2017-01-11 Owen Churchill SixthTone

China’s Ministry of Education has ordered wording in textbooks to be changed to include local conflicts of 1931-37.


By Owen Churchill


History is to undergo a rewrite under a new order issued to Chinese schools by the country’s Ministry of Education. After years of debate, the span of the Second Sino-Japanese War, a brutal conflict that conservative estimates say killed over 1.7 million people, is to be extended from 1937-45 to 1931-45.


The new directive means that the conflict, often referred to in China as the Eight Years’ War of Resistance, will now include a series of localized clashes that raged in China’s northern territories leading up to the main war, thereby assuming a new name: the Fourteen Years’ War of Resistance.


“In accordance with the spirit of enacting the ‘Fourteen Years’ War of Resistance’ concept, the Ministry of Education demands that corrections be made in teaching materials of every level and in every subject,” read an internal government announcement time-stamped Jan. 3 but leaked to the media on Tuesday. Changes must be made to all material in time for the upcoming spring semester, the document continued.


Historians in China have long debated whether the localized conflicts in China’s north that began with the Japanese invasion on Sept. 18, 1931, should be included in the definition of the Second Sino-Japanese War. The difference in opinion has hinged on the fact that the conflicts between 1931 and 1937 were highly contained, and that neither China nor Japan was officially at war until 1937.
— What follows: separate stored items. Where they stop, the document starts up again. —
(** * smartlink-cli: browser-extension installers

  A shallow embedding of the extension installers of smartlink-cli
  (utils/extensions.ts, utils/vivaldi.ts, utils/opera.ts, utils/firefox.ts,
  utils/browser.ts, installExtension.ts and the yargs entry point), the
  properties of the installation procedure that its specification states,
  and further properties of the same code: the download, the registry, the
  search for profiles, the bookkeeping of Firefox, what the patch writes.

  Conventions:
  - a Node [Buffer] and the contents of a file are a [list byte];
  - a JavaScript string is a [string] (a sequence of bytes, UTF-8);
  - a path is the list of its components, so [path.join p "a" "b"] is
    [p ++ ["a"; "b"]];
  - the file system, the clock and the trace of outside effects (log lines,
    browsers closed and opened, registry writes) are threaded through a
    state-and-exception monad [M];
  - an 'error' event that has no listener ends the process: it is the
    exception [Unhandled], which no [try] block stops, after the event
    [Exit 1];
  - a log line is recorded with its logger, its level and the text of its
    message, from which the interpolated paths, identifiers and errors are
    left out with the punctuation that introduces them;
  - what the program does not define itself (JSON.parse, JSON.stringify, the
    unzip tool, the network, the platform, the clock, md5) is a field of
    the record [Runtime], over which every definition is parameterised. *)

From Stdlib Require Import ZArith Ascii String.
From Stdlib.Strings Require Import Byte.
From stdpp Require Import gmap strings list fin_maps pretty.

#[local] Set Warnings "-register-all".
#[local] Open Scope string_scope.

Abbreviation bytes := (list byte).

#[global] Instance byte_eq_dec : EqDecision byte := Byte.byte_eq_dec.
Abbreviation path := (list string).

(** ** The archive scan (utils/extensions.ts, and inlined in every installer) *)

Module Archive.

(** [crxData[i] === 0x50 && crxData[i + 1] === 0x4b && crxData[i + 2] === 0x03
    && crxData[i + 3] === 0x04]; an index past the end reads [undefined],
    which is not [===] to any number. *)
Definition byte_is (crxData : bytes) (i : nat) (b : byte) : bool :=
    match crxData !! i with
    | Some c => Byte.eqb c b
    | None => false
    end.

Definition signature_at (crxData : bytes) (i : nat) : bool :=
    byte_is crxData i x50 && byte_is crxData (i + 1) x4b
    && byte_is crxData (i + 2) x03 && byte_is crxData (i + 3) x04.

(** The loop [for (let i = 0; i < crxData.length - 4; i++)]: [n] is the
    number of iterations left; when it ends without a [break],
    [zipStartOffset] still holds its initial value 0. *)
Fixpoint scan (crxData : bytes) (i n : nat) : nat :=
    match n with
    | O => 0
    | S n' => if signature_at crxData i then i else scan crxData (S i) n'
    end.

(** [crxData.length - 4] is negative for a buffer of fewer than 4 bytes: the
    loop body never runs. *)
Definition zipStartOffset (crxData : bytes) : nat :=
    scan crxData 0 (Z.to_nat (Z.of_nat (length crxData) - 4)).

(** [crxData.slice(zipStartOffset)] *)
Definition slice (crxData : bytes) (start : nat) : bytes := drop start crxData.

(** The signature occurs at offset [k], all four bytes inside the buffer. *)
Definition occurs_at (crxData : bytes) (k : nat) : Prop :=
    crxData !! k = Some x50 ∧ crxData !! (k + 1) = Some x4b
    ∧ crxData !! (k + 2) = Some x03 ∧ crxData !! (k + 3) = Some x04.

Definition first_occurrence (crxData : bytes) (k : nat) : Prop :=
    occurs_at crxData k ∧ ∀ j, j < k → ¬ occurs_at crxData j.

Definition no_signature (crxData : bytes) : Prop :=
    ∀ k, ¬ occurs_at crxData k.

End Archive.

(** ** The version-coded directory name *)

Module Version.

(** [s.replace(/\./g, "_")]: every dot becomes an underscore. The byte of
    '.' never occurs inside a multi-byte UTF-8 sequence, so replacing bytes
    and replacing characters agree. *)
Fixpoint replace_dots (s : string) : string :=
    match s with
    | EmptyString => EmptyString
    | String c r =>
        String (if Ascii.eqb c "." then "_"%char else c) (replace_dots r)
    end.

(** [manifest.version.replace(/\./g, "_") + "_0"] *)
Definition versionFormatted (version : string) : string :=
    replace_dots version +:+ "_0".

(** Reading a directory name back: drop the fixed suffix ["_0"], turn every
    underscore into a dot. Not part of the program; used to state that the
    mapping can be undone. *)
Fixpoint replace_underscores (s : string) : string :=
    match s with
    | EmptyString => EmptyString
    | String c r =>
        String (if Ascii.eqb c "_" then "."%char else c) (replace_underscores r)
    end.

Fixpoint strip_suffix_0 (s : string) : option string :=
    match s with
    | EmptyString => None
    | String c r =>
        if String.eqb s "_0" then Some EmptyString
        else String c <$> strip_suffix_0 r
    end.

Definition version_of_directory (dir : string) : option string :=
    replace_underscores <$> strip_suffix_0 dir.

Definition no_underscore (s : string) : bool :=
    forallb (λ c, negb (Ascii.eqb c "_")) (list_ascii_of_string s).

(** A Chromium manifest version: digits and dots only. *)
Definition version_char (c : ascii) : bool :=
    Ascii.eqb c "." || (Nat.leb 48 (nat_of_ascii c) && Nat.leb (nat_of_ascii c) 57).

Definition is_version_string (s : string) : bool :=
    forallb version_char (list_ascii_of_string s).

End Version.

(** ** String methods *)

Module Str.

Definition newline : string := String "010" "".

(** [s.split(sep)] for a separator of one character, given as a test *)
Fixpoint split_by (is_sep : ascii → bool) (s : string) (current : string) : list string :=
    match s with
    | EmptyString => [current]
    | String c r =>
        if is_sep c then current :: split_by is_sep r ""
        else split_by is_sep r (current +:+ String c "")
    end.

Definition split (sep : ascii) (s : string) : list string :=
    split_by (Ascii.eqb sep) s "".

(** [s.trim()], for the white space of ASCII *)
Fixpoint trim_start (s : string) : string :=
    match s with
    | EmptyString => EmptyString
    | String c r => if Ascii.is_space c then trim_start r else s
    end.

Definition trim (s : string) : string :=
    String.rev (trim_start (String.rev (trim_start s))).

(** [s.startsWith(p)], [s.endsWith(p)], [s.includes(p)] *)
Definition startsWith (s p : string) : bool := String.prefix p s.

Definition endsWith (s p : string) : bool :=
    String.prefix (String.rev p) (String.rev s).

Fixpoint includes (s sub : string) : bool :=
    String.prefix sub s ||
    match s with
    | EmptyString => false
    | String _ r => includes r sub
    end.

(** [s.substring(n)] *)
Fixpoint substring_from (n : nat) (s : string) : string :=
    match n, s with
    | O, _ => s
    | S n', String _ r => substring_from n' r
    | S _, EmptyString => EmptyString
    end.

(** [s.replace(pattern, "")] for a string pattern: the first occurrence
    is removed. *)
Fixpoint remove_first (pattern s : string) : string :=
    if String.prefix pattern s then substring_from (String.length pattern) s
    else match s with
         | EmptyString => EmptyString
         | String c r => String c (remove_first pattern r)
         end.

(** [s.replace(/\.xpi$/, "")] *)
Definition remove_suffix (suffix s : string) : string :=
    if endsWith s suffix
    then String.rev (substring_from (String.length suffix) (String.rev s))
    else s.

Definition is_letter (c : ascii) : bool :=
    let n := nat_of_ascii c in
    (Nat.leb 65 n && Nat.leb n 90) || (Nat.leb 97 n && Nat.leb n 122).

(** [/^[A-Za-z]:/.test(s)] *)
Definition drive_prefix (s : string) : bool :=
    match s with
    | String c (String ":" _) => is_letter c
    | _ => false
    end.

End Str.

(** ** JavaScript values and property access *)

Module JS.

(** What [JSON.parse] returns and what the program builds from it. An array
    carries, next to its elements, the named properties assigned to it
    ([JSON.stringify] prints the elements only). Numbers are the integers;
    the program only tests a number read from a file for truthiness and
    copies it. *)
Inductive value :=
  | VUndef
  | VNull
  | VBool (b : bool)
  | VNum (n : Z)
  | VStr (s : string)
  | VArr (elems : list value) (props : gmap string value)
  | VObj (props : gmap string value).

(** Exceptions: [new Error(message)] thrown by the program, the errors of
    the engine, of [fs] (with their code), of [execSync] (a command that
    exits with a non-zero status) and of [https] (the 'error' event).
    [Unhandled code] is no value that a [catch] clause receives: it stands
    for the 'error' event of a stream that has no listener for it, which
    Node reports as an uncaught exception and which ends the process. *)
Inductive exn :=
  | Error (message : string)
  | TypeError
  | SyntaxError
  | RangeError
  | SystemError (code : string)
  | ChildProcessError
  | TransportError
  | Unhandled (code : string).

(** The exceptions that no [try] block stops *)
Definition fatal (e : exn) : bool :=
    match e with
    | Unhandled _ => true
    | _ => false
    end.

Inductive result (A : Type) :=
  | Ok (a : A)
  | Throw (e : exn).
Arguments Ok {A} a.
Arguments Throw {A} e.

#[global] Instance result_ret : MRet result := λ A a, Ok a.
#[global] Instance result_bind : MBind result := λ A B f r,
    match r with
    | Ok a => f a
    | Throw e => Throw e
    end.

(** [error.message] *)
Definition message_of (e : exn) : string :=
    match e with
    | Error message => message
    | TypeError => "TypeError"
    | SyntaxError => "SyntaxError"
    | RangeError => "RangeError"
    | SystemError code => code
    | ChildProcessError => "Command failed"
    | TransportError => "request failed"
    | Unhandled code => code
    end.

(** [`${error}`] *)
Definition describe (e : exn) : string :=
    match e with
    | Error message => "Error: " +:+ message
    | TypeError => "TypeError"
    | SyntaxError => "SyntaxError"
    | RangeError => "RangeError"
    | SystemError code => "Error: " +:+ code
    | ChildProcessError => "Error: Command failed"
    | TransportError => "Error: request failed"
    | Unhandled code => "Error: " +:+ code
    end.

Definition obj (l : list (string * value)) : value := VObj (list_to_map l).
Definition arr (l : list value) : value := VArr l ∅.
Definition strs (l : list string) : value := arr (VStr <$> l).

(** [!v] is [negb (truthy v)] *)
Definition truthy (v : value) : bool :=
    match v with
    | VUndef | VNull => false
    | VBool b => b
    | VNum n => negb (n =? 0)%Z
    | VStr s => negb (String.eqb s "")
    | VArr _ _ | VObj _ => true
    end.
A spokesperson from the Second Department of Basic Education, the government body in charge of textbook review that authored the announcement, declined to comment when contacted by Sixth Tone. A member of staff was quoted Tuesday by The Beijing News as saying that the decision to change the definition of the war was made in October 2016 by leaders within the State Council, China’s cabinet.
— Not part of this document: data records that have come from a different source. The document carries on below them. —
(** X7: what becomes of a run is decided by the entry at the env file
    path.  The run waits for ever exactly when [open] or [read] waits on
    the entry; it ends with status 1 exactly when the entry is in reach
    and opening or reading it raises; it ends with status 0 exactly when
    nothing is there, the entry is out of reach, or the entry is read.
    A run that ends has status 0 and no error, or status 1 and one. *)
Theorem fate_characterised (fs0 : gmap pystr entry) :
  ((exists l, w_script fs0 = Waits l)
   <-> exists e, fs0 !! env_file = Some e /\ waits e = true)
  /\ ((exists u l, w_script fs0 = Ends 1 u l)
      <-> exists e x, fs0 !! env_file = Some e /\ raises e x)
  /\ ((exists u l, w_script fs0 = Ends 0 u l)
      <-> fs0 !! env_file = None
          \/ fs0 !! env_file = Some Hidden
          \/ exists n content,
               fs0 !! env_file = Some (Plain n) /\ readable_as n content)
  /\ (forall st u l, w_script fs0 = Ends st u l ->
        (st = 0%Z /\ u = None) \/ (st = 1%Z /\ is_Some u)).
Proof.
  rewrite w_script_cases. unfold readable_as.
  destruct (fs0 !! env_file) as [[n|[]|[]|]|] eqn:He.
  - unfold raises, fails_with.
    destruct (open_error n) as [x|] eqn:Ho;
      [ | destruct (node_contents n) as [content|x] eqn:Hc ].
    + split; [split; [intros [l H]; discriminate H
                     | intros (e & E & Hw); injection E as <-; discriminate Hw]|].
      split; [split; [intros _; exists (Plain n), x; auto|eauto]|].
      split; [split; [intros (u & l & H); discriminate H|]|].
      { intros [H|[H|(n' & c & E & Ho' & _)]]; congruence. }
      intros st u l H. injection H as <- <- _. right. eauto.
    + split; [split; [intros [l H]; discriminate H
                     | intros (e & E & Hw); injection E as <-; discriminate Hw]|].
      split; [split; [intros (u & l & H); discriminate H|]|].
      { intros (e & x & E & Hr). injection E as <-.
        destruct Hr as [Hr|[_ Hr]]; congruence. }
      split; [split; [intros _; right; right; exists n, content; auto|eauto]|].
      intros st u l H. injection H as <- <- _. left. eauto.
    + split; [split; [intros [l H]; discriminate H
                     | intros (e & E & Hw); injection E as <-; discriminate Hw]|].
      split; [split; [intros _; exists (Plain n), x; auto|eauto]|].
      split; [split; [intros (u & l & H); discriminate H|]|].
      { intros [H|[H|(n' & c & E & _ & Hc')]]; congruence. }
      intros st u l H. injection H as <- <- _. right. eauto.
  - split; [split; [intros _; exists (Fifo true); auto|eauto]|].
    split; [split; [intros (u & l & H); discriminate H|]|].
    { intros (e & x & E & Hr). injection E as <-. destruct Hr as [Hr _].
      discriminate Hr. }
    split; [split; [intros (u & l & H); discriminate H|]|].
    { intros [H|[H|(n' & c & E & _)]]; discriminate. }
    intros st u l H. discriminate H.
  - split; [split; [intros [l H]; discriminate H
                   | intros (e & E & Hw); injection E as <-; discriminate Hw]|].
    split; [split; [intros _; exists (Fifo false), PermissionError;
                    split; [reflexivity|split; reflexivity]|eauto]|].
    split; [split; [intros (u & l & H); discriminate H|]|].
    { intros [H|[H|(n' & c & E & _)]]; discriminate. }
    intros st u l H. injection H as <- <- _. right. eauto.
  - split; [split; [intros _; exists (Endless true); auto|eauto]|].
    split; [split; [intros (u & l & H); discriminate H|]|].
    { intros (e & x & E & Hr). injection E as <-. destruct Hr as [Hr _].
      discriminate Hr. }
    split; [split; [intros (u & l & H); discriminate H|]|].
    { intros [H|[H|(n' & c & E & _)]]; discriminate. }
    intros st u l H. discriminate H.
  - split; [split; [intros [l H]; discriminate H
                   | intros (e & E & Hw); injection E as <-; discriminate Hw]|].
    split; [split; [intros _; exists (Endless false), PermissionError;
                    split; [reflexivity|split; reflexivity]|eauto]|].
    split; [split; [intros (u & l & H); discriminate H|]|].
    { intros [H|[H|(n' & c & E & _)]]; discriminate. }
    intros st u l H. injection H as <- <- _. right. eauto.
  - split; [split; [intros [l H]; discriminate H
                   | intros (e & E & Hw); injection E as <-; discriminate Hw]|].
    split; [split; [intros (u & l & H); discriminate H|]|].
    { intros (e & x & E & Hr). injection E as <-. destruct Hr. }
    split; [split; [intros _; right; now left|eauto]|].
    intros st u l H. injection H as <- <- _. left. eauto.
  - split; [split; [intros [l H]; discriminate H
                   | intros (e & E & _); discriminate E]|].
    split; [split; [intros (u & l & H); discriminate H|]|].
    { intros (e & x & E & _). discriminate E. }
    split; [split; [intros _; now left|eauto]|].
    intros st u l H. injection H as <- <- _. left. eauto.
Qed.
The recent ruling is just an attempt to make people aware that China’s invasion by Japan began several years before the country was actually at war, believes Wang Jianlang, director of the Institute of Modern History at the China Academy of Social Sciences. “You shouldn’t read into it too much,” he told Sixth Tone. “It’s very normal for official changes to be brought about in textbooks.”


But not everyone has found the move as easy to stomach. “How could the time period for such an important historical incident be changed so suddenly?” asked one user under a post reporting the news on microblog platform Weibo. “Taiwan was occupied by the Japanese from 1895 — we should call it the 50 Years’ War of Resistance,” another user quipped.


Others, though, were glad to see the plight of those who suffered in northern China receive official recognition. “Finally, the six years of suffering for those in the northeast has been acknowledged,” wrote one Weibo user.


Yet a crucial question remains unanswered: what to do with the lyrics of “Without the Communist Party There’d Be No New China,” a widely known “red song” in which the Party is characterized as a man who “held on for eight years in the war of resistance.” The Chinese words for 14 and 8 — shisi and ba — differ by one syllable. 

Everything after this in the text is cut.